The Church of the Nativity of Saint John the Baptist (Biserica Nașterea Sfântului Ioan Botezătorul) is a Romanian Orthodox church located at 15 Piața Catedralei, Arad, Romania. It is dedicated to the Nativity of Saint John the Baptist.

After the demolition of an old church near the Mureș River, a new one was begun upon the initiative of Prokopije Ivačković, the Bishop of Arad. Construction lasted from 1862 to 1865, receiving funds from the Mocioni family and from Viennese banker Simon Sinas. Anton Czigler, a native of Gyula, was the architect. After its dedication, the building served as the diocesan cathedral.

Certain details of the facade, such as the pediment, were only added during the 1905-1906 restoration. In 1966, three mosaics were placed on the facade. The bell, dated 1764, comes from the previous church.
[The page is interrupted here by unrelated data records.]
(** * Lenia simulation engine: a shallow embedding of the update shaders,
      the parameter model and the preset store

    Numbers: the GLSL [float]s of the shaders and the JavaScript numbers of
    the engine classes are idealised as real numbers; grid coordinates and
    loop counters are integers.  A texture is read at texel centres only
    (the fragment position plus an integer number of texels), where the
    LINEAR filter returns the texel itself, so sampling is modelled on
    integer texel coordinates.  The context is WebGL 1: a texture that is
    not complete is sampled as (0, 0, 0, 1) whatever it holds.  The textures
    are RGBA UNSIGNED_BYTE; the rounding of a drawn colour to the nearest
    byte is not modelled: a texture of the model holds the colours as the
    shader outputs them, and what one tick computes is stated on the colour
    drawn. *)

From Stdlib Require Import Reals Lra Lia ZArith List Sorted.
From stdpp Require Import gmap strings pretty.
Import ListNotations.

Local Open Scope R_scope.

(** ** GLSL built-ins used by the shaders *)

Module Glsl.

(** [clamp(x, lo, hi) = min(max(x, lo), hi)] *)
Definition clamp (x lo hi : R) : R := Rmin (Rmax x lo) hi.

(** [smoothstep(edge0, edge1, x)] *)
Definition smoothstep (edge0 edge1 x : R) : R :=
  let t := clamp ((x - edge0) / (edge1 - edge0)) 0 1 in
  t * t * (3 - 2 * t).

Record vec3 := Vec3 { vx : R; vy : R; vz : R }.
Record vec4 := Vec4 { cr : R; cg : R; cb : R; ca : R }.

End Glsl.
Import Glsl.

(** ** The kernel and growth functions (identical text in both shaders) *)

(** [float kernel(float r) { float kr = 4.0 * r * (1.0 - r); return kr * kr; }] *)
Definition kernel (r : R) : R :=
  let kr := 4 * r * (1 - r) in
  kr * kr.

(** [float growth(float u, float mu, float sigma)]; the single-species shader
    reads [mu] and [sigma] from its uniforms. *)
Definition growth (u mu sigma : R) : R :=
  let diff := (u - mu) / sigma in
  2 * exp (- diff * diff / 2) - 1.

(** ** Exceptions

    A JavaScript call either returns or throws. *)

Inductive outcome (A : Type) : Type :=
  | Returned (a : A)
  | Threw (msg : string).
Arguments Returned {A} a.
Arguments Threw {A} msg.

(** ** Textures and sampling *)

Module Texture.

Inductive WrapMode := REPEAT | CLAMP_TO_EDGE.

(** A texture object: the wrap parameters set by [createTexture], its size
    and its texels. *)
Record texture := Tex {
  wrap_s : WrapMode;
  wrap_t : WrapMode;
  width : Z;
  height : Z;
  texels : Z -> Z -> vec4
}.

(** Texel index addressed by coordinate [i] along an axis of [n] texels. *)
Definition wrap_coord (m : WrapMode) (n i : Z) : Z :=
  match m with
  | REPEAT => (i mod n)%Z
  | CLAMP_TO_EDGE => Z.max 0 (Z.min (n - 1) i)
  end.

(** A positive power of two. *)
Definition is_pow2 (n : Z) : bool :=
  ((0 <? n) && (Z.land n (n - 1) =? 0))%Z.

(** Completeness under WebGL 1 with the LINEAR filters that both
    [createTexture] methods set: a texture of positive size is complete when
    both axes are CLAMP_TO_EDGE, or when its width and its height are powers
    of two. *)
Definition complete (t : texture) : bool :=
  ((0 <? width t) && (0 <? height t))%Z
  && match wrap_s t, wrap_t t with
     | CLAMP_TO_EDGE, CLAMP_TO_EDGE => true
     | _, _ => is_pow2 (width t) && is_pow2 (height t)
     end.

(** [texture2D(t, v_texCoord + vec2(i - x, j - y) * texelSize)] for the
    fragment of texel [(x, y)]; a texture that is not complete yields
    [(0, 0, 0, 1)]. *)
Definition texture2D (t : texture) (i j : Z) : vec4 :=
  if complete t
  then texels t (wrap_coord (wrap_s t) (width t) i)
                (wrap_coord (wrap_t t) (height t) j)
  else Vec4 0 0 0 1.

Definition in_grid (t : texture) (i j : Z) : bool :=
  (0 <=? i)%Z && (i <? width t)%Z && (0 <=? j)%Z && (j <? height t)%Z.

(** [gl.texImage2D(..., data)]: replaces the texels, keeps the parameters. *)
Definition texImage2D (t : texture) (data : Z -> Z -> vec4) : texture :=
  Tex (wrap_s t) (wrap_t t) (width t) (height t) data.

(** [gl.drawArrays] of the full-screen quad into the framebuffer of
    [target]: every texel of the viewport receives the fragment colour. *)
Definition drawArrays (target : texture) (frag : Z -> Z -> vec4) : texture :=
  Tex (wrap_s target) (wrap_t target) (width target) (height target)
      (fun i j => if in_grid target i j then frag i j else texels target i j).

End Texture.
Import Texture.

(** ** Loops with fixed integer bounds *)

Fixpoint zrange (lo : Z) (n : nat) : list Z :=
  match n with
  | O => []
  | S k => lo :: zrange (lo + 1) k
  end.

(** The values of [d] in [for (int d = -b; d <= b; d++)]. *)
Definition loop_range (b : Z) : list Z := zrange (- b) (Z.to_nat (2 * b + 1)).

(** [float dist = sqrt(fdx * fdx + fdy * fdy)] *)
Definition offset_dist (dx dy : Z) : R :=
  let fdx := IZR dx in
  let fdy := IZR dy in
  sqrt (fdx * fdx + fdy * fdy).

(** ** SIMULATION_SHADER (single species) *)

Module Sim.

Record uniforms := Uniforms {
  u_R : R;
  u_T : R;
  u_mu : R;
  u_sigma : R;
  u_dt : R;
  u_trail : R
}.

(** Body of the neighbourhood loop for one offset; [state dx dy] is the red
    channel of the sample at that offset, [acc] is [(total, kernelSum)]. *)
Definition accumulate (radius : R) (state : Z -> Z -> R)
    (acc : R * R) (dx dy : Z) : R * R :=
  let dist := offset_dist dx dy in
  if Rgt_dec dist radius then acc
  else
    let r := dist / radius in
    let k := kernel r in
    (fst acc + state dx dy * k, snd acc + k).

(** The two nested loops over [-bound .. bound]. *)
Definition convolve (bound : Z) (radius : R) (state : Z -> Z -> R) : R * R :=
  fold_left
    (fun acc dy =>
       fold_left (fun acc dx => accumulate radius state acc dx dy)
                 (loop_range bound) acc)
    (loop_range bound) (0, 0).

(** "Max kernel radius is 12, so we loop -12 to 12" *)
Definition LOOP_BOUND : Z := 12.

(** [float U = total / max(kernelSum, 0.001)] *)
Definition normalize (acc : R * R) : R := fst acc / Rmax (snd acc) 0.001.

Definition potential (u : uniforms) (u_state : texture) (x y : Z) : R :=
  normalize
    (convolve LOOP_BOUND (u_R u)
       (fun dx dy => cr (texture2D u_state (x + dx) (y + dy)))).

(** [main()] for the fragment of texel [(x, y)]. *)
Definition main (u : uniforms) (u_state : texture) (x y : Z) : vec4 :=
  let U := potential u u_state x y in
  let G := growth U (u_mu u) (u_sigma u) in
  let currentState := cr (texture2D u_state x y) in
  let newState := clamp (currentState + G * u_dt u / u_T u) 0 1 in
  let newState := newState * u_trail u in
  Vec4 newState newState newState 1.

End Sim.

(** ** The Lenia engine class (single species) *)

Module Engine.

Record GrowthParams := { mu : R; sigma : R }.

Record Species := {
  name : string;
  color : R * R * R;
  radius : R;          (* R *)
  timescale : R;       (* T *)
  beta : list R;       (* kernelParams.beta *)
  growthParams : GrowthParams
}.

(** The global SPECIES table as the file defines it. *)
Definition orbium : Species :=
  {| name := "Orbium"; color := (0.2, 0.6, 1); radius := 10; timescale := 10;
     beta := [1; 1; 1]; growthParams := {| mu := 0.15; sigma := 0.017 |} |}.
Definition geminium : Species :=
  {| name := "Geminium"; color := (1, 0.4, 0.6); radius := 8; timescale := 10;
     beta := [1; 0.5; 0.5]; growthParams := {| mu := 0.14; sigma := 0.016 |} |}.
Definition hydrogeminium : Species :=
  {| name := "Hydrogeminium"; color := (0.4, 1, 0.6); radius := 12;
     timescale := 10; beta := [1; 1 / 3; 1];
     growthParams := {| mu := 0.12; sigma := 0.015 |} |}.
Definition scutium : Species :=
  {| name := "Scutium"; color := (1, 0.8, 0.2); radius := 10; timescale := 8;
     beta := [0.5; 1; 1]; growthParams := {| mu := 0.16; sigma := 0.018 |} |}.
Definition gliderium : Species :=
  {| name := "Gliderium"; color := (0.8, 0.4, 1); radius := 11; timescale := 12;
     beta := [1; 0.8; 0.5]; growthParams := {| mu := 0.135; sigma := 0.015 |} |}.

Definition SPECIES0 : gmap string Species :=
  <["orbium" := orbium]> (<["geminium" := geminium]>
  (<["hydrogeminium" := hydrogeminium]> (<["scutium" := scutium]>
  (<["gliderium" := gliderium]> ∅)))).

(** The fields of a [Lenia] object that the simulation reads or writes,
    together with the global [SPECIES] table it edits.  [currentBuffer] is
    [false] for index 0 and [true] for index 1. *)
Record Lenia := {
  SPECIES : gmap string Species;
  textures : texture * texture;
  currentBuffer : bool;
  currentSpecies : string;
  mutationMode : bool;
  mutatedParams : option Species;
  mutationSpeed : R;
  timeScale : R;
  trailEnabled : bool;
  trailAmount : R
}.

Definition texture_at (e : Lenia) (i : bool) : texture :=
  if i then snd (textures e) else fst (textures e).

Definition current_texture (e : Lenia) : texture := texture_at e (currentBuffer e).

(** [createTexture()] of the class: both axes REPEAT, no data yet. *)
Definition createTexture (w h : Z) : texture :=
  Tex REPEAT REPEAT w h (fun _ _ => Vec4 0 0 0 0).

(** [new Lenia(canvas)]: the constructor's field values; [seed] is the state
    that [randomize()] uploads into the current texture. *)
Definition new (w h : Z) (seed : Z -> Z -> vec4) : Lenia :=
  {| SPECIES := SPECIES0;
     textures := (texImage2D (createTexture w h) seed, createTexture w h);
     currentBuffer := false;
     currentSpecies := "orbium";
     mutationMode := false;
     mutatedParams := None;
     mutationSpeed := 0.0005;
     timeScale := 1;
     trailEnabled := false;
     trailAmount := 0.95 |}.

Definition set_mutatedParams (p : option Species) (e : Lenia) : Lenia :=
  {| SPECIES := SPECIES e; textures := textures e;
     currentBuffer := currentBuffer e; currentSpecies := currentSpecies e;
     mutationMode := mutationMode e; mutatedParams := p;
     mutationSpeed := mutationSpeed e; timeScale := timeScale e;
     trailEnabled := trailEnabled e; trailAmount := trailAmount e |}.

(** The values of the five [Math.random()] calls of one [mutate()]. *)
Record Draws := {
  rand_R : R;
  rand_T : R;
  rand_mu : R;
  rand_sigma : R;
  rand_log : R
}.

(** [toggleMutation()] *)
Definition toggleMutation (e : Lenia) : outcome Lenia :=
  let mode := negb (mutationMode e) in
  let with_mode (p : option Species) : Lenia :=
    {| SPECIES := SPECIES e; textures := textures e;
       currentBuffer := currentBuffer e; currentSpecies := currentSpecies e;
       mutationMode := mode; mutatedParams := p;
       mutationSpeed := mutationSpeed e; timeScale := timeScale e;
       trailEnabled := trailEnabled e; trailAmount := trailAmount e |} in
  if mode then
    match SPECIES e !! currentSpecies e with
    | None => Threw "TypeError"
    | Some species =>
        Returned (with_mode (Some
          {| name := String.append (name species) " (Mutating)";
             color := color species;
             radius := radius species;
             timescale := timescale species;
             beta := beta species;
             growthParams := {| mu := mu (growthParams species);
                                sigma := sigma (growthParams species) |} |}))
    end
  else Returned (with_mode None).

(** [mutate()]: a random walk of the four tunables, each clamped with
    [Math.max(lo, Math.min(hi, v))]. *)
Definition mutate (d : Draws) (e : Lenia) : Lenia :=
  match mutatedParams e with
  | None => e
  | Some p =>
      let speed := mutationSpeed e in
      let R1 := radius p + (rand_R d - 0.5) * speed * 100 in
      let R2 := Rmax 5 (Rmin 20 R1) in
      let T1 := timescale p + (rand_T d - 0.5) * speed * 100 in
      let T2 := Rmax 5 (Rmin 20 T1) in
      let mu1 := mu (growthParams p) + (rand_mu d - 0.5) * speed in
      let mu2 := Rmax 0.05 (Rmin 0.3 mu1) in
      let sigma1 := sigma (growthParams p) + (rand_sigma d - 0.5) * speed * 0.1 in
      let sigma2 := Rmax 0.005 (Rmin 0.05 sigma1) in
      set_mutatedParams
        (Some {| name := name p; color := color p; radius := R2;
                 timescale := T2; beta := beta p;
                 growthParams := {| mu := mu2; sigma := sigma2 |} |}) e
  end.

(** [setSpeed(scale)] *)
Definition setSpeed (scale : R) (e : Lenia) : Lenia :=
  {| SPECIES := SPECIES e; textures := textures e;
     currentBuffer := currentBuffer e; currentSpecies := currentSpecies e;
     mutationMode := mutationMode e; mutatedParams := mutatedParams e;
     mutationSpeed := mutationSpeed e;
     timeScale := Rmax 0.1 (Rmin 5 scale);
     trailEnabled := trailEnabled e; trailAmount := trailAmount e |}.

(** [toggleTrail()] *)
Definition toggleTrail (e : Lenia) : Lenia :=
  {| SPECIES := SPECIES e; textures := textures e;
     currentBuffer := currentBuffer e; currentSpecies := currentSpecies e;
     mutationMode := mutationMode e; mutatedParams := mutatedParams e;
     mutationSpeed := mutationSpeed e; timeScale := timeScale e;
     trailEnabled := negb (trailEnabled e); trailAmount := trailAmount e |}.

(** The record passed to [setParameters]. *)
Record Params := { p_R : R; p_T : R; p_mu : R; p_sigma : R }.

(** [a || b] on numbers: [b] when [a] is 0, [a] otherwise. *)
Definition js_or (a b : R) : R := if Req_dec_T a 0 then b else a.
(** * StatefulTeleBot: the per-sender state machine and the update dispatcher

    A shallow embedding of [Machine.getNextState], [Machine.SendEvent],
    [State.runHandler], [State.handle], [State.handleMedia] and
    [State.processUpdate], and the properties of the specification that
    are about them.

    Conventions of the embedding.
    - A Go pointer that the code tests against [nil] is an [option]; a
      pointer that the code dereferences without a test and that is set by
      the constructor of its struct ([State.Me], the receiver of a method)
      is the value itself.
    - A Go map is a [gmap]; a map that the code tests against [nil] is an
      [option (gmap _ _)].
    - [interface{}] is [iface]: [Nil], or a value tagged with its dynamic
      type, so that a type assertion is a comparison of tags.
    - Handler and action bodies are user code.  A call of [runHandler] is
      recorded in a trace, as the closure it is given and whether it runs
      inline or in a new goroutine; the closure is not executed.  What a
      body does to the machine or to the tables (an entry action may call
      [Set], also while [SendEvent] still runs when it is started inline)
      is therefore outside the embedding.
    - A panic ends the run: a run is the trace produced so far together
      with either the panic value or the returned value.
    - In the properties, a registered handler or entry action is a value
      of the function type that the code asserts for it; a value of
      another type makes the code panic ([handle_bad_handler],
      [SendEvent_bad_action]). *)

From Stdlib Require Import Ascii.
From stdpp Require Import base strings gmap list.

Set Warnings "-register-all".

(** ** Values of the host library that the dispatcher reads *)

(** Payloads whose contents the dispatcher never inspects. *)
Definition Opaque : Type := nat.

Record User : Type := mkUser {
  ID : Z;
  Username : string
}.

Record Chat : Type := mkChat {
  ChatID : Z
}.

(** The fields of [Message] that [state.go] reads or writes; the field
    [Chat] is [MsgChat]. *)
Inductive Message : Type := mkMessage {
  PinnedMessage : option Message;
  Text : string;
  Payload : string;
  Photo : option Opaque;
  Voice : option Opaque;
  Audio : option Opaque;
  Animation : option Opaque;
  Document : option Opaque;
  Sticker : option Opaque;
  Video : option Opaque;
  VideoNote : option Opaque;
  Contact : option Opaque;
  Location : option Opaque;
  Venue : option Opaque;
  Dice : option Opaque;
  Invoice : option Opaque;
  Payment : option Opaque;
  UserJoined : option User;
  UsersJoined : option (list User);
  GroupCreated : bool;
  SuperGroupCreated : bool;
  UserLeft : option User;
  NewGroupTitle : string;
  NewGroupPhoto : option Opaque;
  GroupPhotoDeleted : bool;
  MigrateTo : Z;
  MsgChat : option Chat;
  VoiceChatStarted : option Opaque;
  VoiceChatEnded : option Opaque;
  VoiceChatParticipantsInvited : option Opaque;
  ProximityAlert : option Opaque;
  AutoDeleteTimer : option Opaque;
  VoiceChatSchedule : option Opaque;
  InlineID : string
}.

(** The zero value [Message{}]. *)
Definition zeroMessage : Message :=
  mkMessage None "" "" None None None None None None None None None None None
            None None None None None false false None "" None false 0 None
            None None None None None None "".

(** [msh.Payload = p] *)
Definition setPayload (msh : Message) (p : string) : Message :=
  match msh with
  | mkMessage a1 a2 _ a4 a5 a6 a7 a8 a9 a10 a11 a12 a13 a14 a15 a16 a17 a18
              a19 a20 a21 a22 a23 a24 a25 a26 a27 a28 a29 a30 a31 a32 a33 a34 =>
    mkMessage a1 a2 p a4 a5 a6 a7 a8 a9 a10 a11 a12 a13 a14 a15 a16 a17 a18
              a19 a20 a21 a22 a23 a24 a25 a26 a27 a28 a29 a30 a31 a32 a33 a34
  end.

(** [mm.UserJoined = u] *)
Definition setUserJoined (mm : Message) (u : option User) : Message :=
  match mm with
  | mkMessage a1 a2 a3 a4 a5 a6 a7 a8 a9 a10 a11 a12 a13 a14 a15 a16 a17 _
              a19 a20 a21 a22 a23 a24 a25 a26 a27 a28 a29 a30 a31 a32 a33 a34 =>
    mkMessage a1 a2 a3 a4 a5 a6 a7 a8 a9 a10 a11 a12 a13 a14 a15 a16 a17 u
              a19 a20 a21 a22 a23 a24 a25 a26 a27 a28 a29 a30 a31 a32 a33 a34
  end.

(** [&Message{InlineID: id}] *)
Definition inlineMessage (id : string) : Message :=
  match zeroMessage with
  | mkMessage a1 a2 a3 a4 a5 a6 a7 a8 a9 a10 a11 a12 a13 a14 a15 a16 a17 a18
              a19 a20 a21 a22 a23 a24 a25 a26 a27 a28 a29 a30 a31 a32 a33 _ =>
    mkMessage a1 a2 a3 a4 a5 a6 a7 a8 a9 a10 a11 a12 a13 a14 a15 a16 a17 a18
              a19 a20 a21 a22 a23 a24 a25 a26 a27 a28 a29 a30 a31 a32 a33 id
  end.

(** The fields of [Callback] that [state.go] reads or writes. *)
Record Callback : Type := mkCallback {
  Data : string;
  MessageID : string;
  CbMessage : option Message
}.

(** The branches of [Update]; the field [Message] is [UpdMessage] and the
    field [Callback] is [UpdCallback], the other names are the source's. *)
Record Update : Type := mkUpdate {
  UpdMessage : option Message;
  EditedMessage : option Message;
  ChannelPost : option Message;
  EditedChannelPost : option Message;
  UpdCallback : option Callback;
  Query : option Opaque;
  ChosenInlineResult : option Opaque;
  ShippingQuery : option Opaque;
  PreCheckoutQuery : option Opaque;
  Poll : option Opaque;
  PollAnswer : option Opaque;
  MyChatMember : option Opaque;
  ChatMember : option Opaque
}.

(** ** Interface values and their dynamic types *)

(** The function types that the code asserts, and one tag for every other
    dynamic type. *)
Inductive GoType : Type :=
  | FuncMessageMachine             (* func(msg *Message, m *Machine) *)
  | FuncMachine                    (* func(m *Machine) *)
  | FuncInt64Int64                 (* func(int64, int64) *)
  | FuncMessage                    (* func(msg *Message) *)
  | FuncCallbackMachine            (* func(c *Callback, m *Machine) *)
  | FuncQueryMachine               (* func(q *Query, m *Machine) *)
  | FuncChosenInlineResultMachine  (* func(r *ChosenInlineResult, m *Machine) *)
  | FuncShippingQueryMachine       (* func(q *ShippingQuery, m *Machine) *)
  | FuncPreCheckoutQueryMachine    (* func(q *PreCheckoutQuery, m *Machine) *)
  | FuncPoll                       (* func(p *Poll) *)
  | FuncPollAnswerMachine          (* func(a *PollAnswer, m *Machine) *)
  | FuncChatMemberUpdatedMachine   (* func(u *ChatMemberUpdated, m *Machine) *)
  | OtherType.

#[global] Instance GoType_eq_dec : EqDecision GoType.
Proof. solve_decision. Defined.

(** [interface{}]: [Nil], or the value [val] of dynamic type [ty]. *)
Inductive iface : Type :=
  | Nil
  | Dyn (ty : GoType) (val : nat).

(** [v.(T)] in its two-result form: the value when the dynamic type of [v]
    is [T], and [None] for [ok = false]. *)
Definition typeAssert (T : GoType) (v : iface) : option nat :=
  match v with
  | Nil => None
  | Dyn ty val => if decide (ty = T) then Some val else None
  end.

(** ** States and machines *)

(** [StateType] and [EventType] are string types. *)
Abbreviation StateType := string (only parsing).
Abbreviation EventType := string (only parsing).

Definition Default : StateType := "Default".

(** [State]; the field [Type] is [Type_].  The fields [verbose] and
    [reporter] are read only by [deferDebug] and are left out. *)
Record State : Type := mkState {
  Me : User;
  Type_ : StateType;
  handlers : gmap string iface;
  Events : option (gmap EventType StateType);
  action : iface;
  synchronous : bool
}.

Record Machine : Type := mkMachine {
  current : StateType;
  who : option User;
  ctx : iface;
  states : gmap StateType State;
  globalEvents : option (gmap EventType StateType)
}.

(** [m.current = next] *)
Definition setCurrent (m : Machine) (next : StateType) : Machine :=
  mkMachine next (who m) (ctx m) (states m) (globalEvents m).

Inductive error : Type :=
  | ErrEventRejected.

(** ** Runs: traces, panics and results *)

(** The closure given to [runHandler], as the function value and the
    variables it captures. *)
Inductive closure : Type :=
  | CallMachine (action : nat) (m : Machine)
      (* func() { action(m) } *)
  | CallMessageMachine (handler : nat) (msg : Message) (m : option Machine)
      (* func() { handler(msg, m) } *)
  | CallMigration (handler : nat) (msh : Message)
      (* func() { handler(msh.Chat.ID, msh.MigrateTo) } *)
  | CallMessage (handler : nat) (msh : Message)
      (* func() { handler(msh) } *)
  | CallCallbackMachine (handler : nat) (c : Callback) (m : option Machine)
      (* func() { handler(upd.Callback, m) } *)
  | CallPayloadMachine (handler : nat) (p : Opaque) (m : option Machine)
      (* func() { handler(upd.Query, m) } and the like *)
  | CallPayload (handler : nat) (p : Opaque).
      (* func() { handler(upd.Poll) } *)

Inductive effect : Type :=
  | Lock                      (* m.mutex.Lock() *)
  | Unlock                    (* the deferred m.mutex.Unlock() *)
  | Println (s : string)      (* log.Println(nextState) *)
  | Inline (f : closure)      (* f() *)
  | Spawn (f : closure).      (* go f() *)

Inductive panic : Type :=
  | NilDereference            (* the runtime panic on a nil pointer *)
  | PanicValue (v : string).  (* panic(v) *)

(** A run that yields an [A]: its trace, and the panic or the value. *)
Definition Exec (A : Type) : Type := list effect * (panic + A).
(** X11.  What [get_scraping_result] prints.  Earlier output stays as it
    was.  A successful fetch adds three lines: the position in the batch
    with the URL, the error flag and the exception.  A failed fetch adds
    the same three lines, with the flag [True] and the exception field of
    the record, and puts an "Error occurred" line before them when an
    [except] clause caught the exception, that is, when it is an
    [Exception]; for an exception outside [Exception] no such line is
    printed. *)
Theorem get_scraping_result_console web_url g driver n i w :
  let finished := "[" +:+ pretty i +:+ "/" +:+ pretty n
                  +:+ "] scraping finished on " +:+ web_url in
  exists w' d lines,
    get_scraping_result web_url g driver n i w = (w', Return d) /\
    stdout w' = stdout w ++ lines /\
    (d !! "is_error" = Some (PyBool false) ->
     lines = [finished; tab +:+ "is error:  False"; tab +:+ "exception:  None"]) /\
    (d !! "is_error" = Some (PyBool true) ->
     exists e exc head,
       (scraping_try driver web_url w).2 = Raise e /\
       d !! "exception_raised" = Some exc /\
       lines = head ++ [finished; tab +:+ "is error:  True";
                        tab +:+ "exception:  " +:+ py_str exc] /\
       (isinstance_Exception e = true ->
          exists what, head = ["Error occurred: " +:+ what]) /\
       (isinstance_Exception e = false -> head = [])).
Proof.
  cbv zeta.
  pose proof (Silent_scraping_try driver web_url w) as Hsilent.
  unfold get_scraping_result, try_except_finally_return.
  destruct (scraping_try driver web_url w) as [w1 [l|e]] eqn:Htry;
    simpl in Hsilent.
  - apply scraping_try_return in Htry
      as (wa & wb & wd & source & _ & _ & _ & _ & ->).
    eexists _, _, _. split; [reflexivity|]. simpl. rewrite Hsilent.
    rewrite <- !app_assoc. split; [reflexivity|]. split; [done|].
    intros H. exfalso. revert H. by vm_compute.
  - unfold scraping_except.
    destruct (isinstance e TimeoutException) eqn:Ht; simpl.
    + eexists _, _, _. split; [reflexivity|]. simpl. rewrite Hsilent.
      rewrite <- !app_assoc. split; [reflexivity|].
      split; [intros H; exfalso; revert H; by vm_compute|].
      intros _.
      exists e, (PyStr "Timeout Exception"),
        ["Error occurred: " +:+ " Timeout Exception"].
      split_and!; [done|reflexivity|reflexivity|by eexists|].
      intros He. exfalso. unfold isinstance in Ht.
      apply bool_decide_eq_true_1 in Ht. unfold isinstance_Exception in He.
      by rewrite Ht in He.
    + destruct (isinstance_Exception e) eqn:Hexc; simpl.
      * eexists _, _, _. split; [reflexivity|]. simpl. rewrite Hsilent.
        rewrite <- !app_assoc. split; [reflexivity|].
        split; [intros H; exfalso; revert H; by vm_compute|].
        intros _.
        exists e, (PyExc e), ["Error occurred: " +:+ exc_message e].
        split_and!; [done|reflexivity|reflexivity|by eexists|congruence].
      * eexists _, _, _. split; [reflexivity|]. simpl. rewrite Hsilent.
        rewrite <- !app_assoc. split; [reflexivity|].
        split; [intros H; exfalso; revert H; by vm_compute|].
        intros _. exists e, PyNone, [].
        split_and!; [done|reflexivity|reflexivity|congruence|done].
Qed.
The building is U-shaped, the wings opening on the yard through semicircular arches. The lower interior walls are of artificial marble; the middle feature plant decorations; the upper is painted in Orthodox iconography. The windows are of colored glass, without designs. The two towers were lengthened in 1904; each has a clock. The style is a classicizing neo-Baroque, more akin to 19th-century Western than contemporary Orthodox churches. Over time, the location became less central, so that a new cathedral superseded the old in 2009.

The church is listed as a historic monument by Romania's Ministry of Culture and Religious Affairs.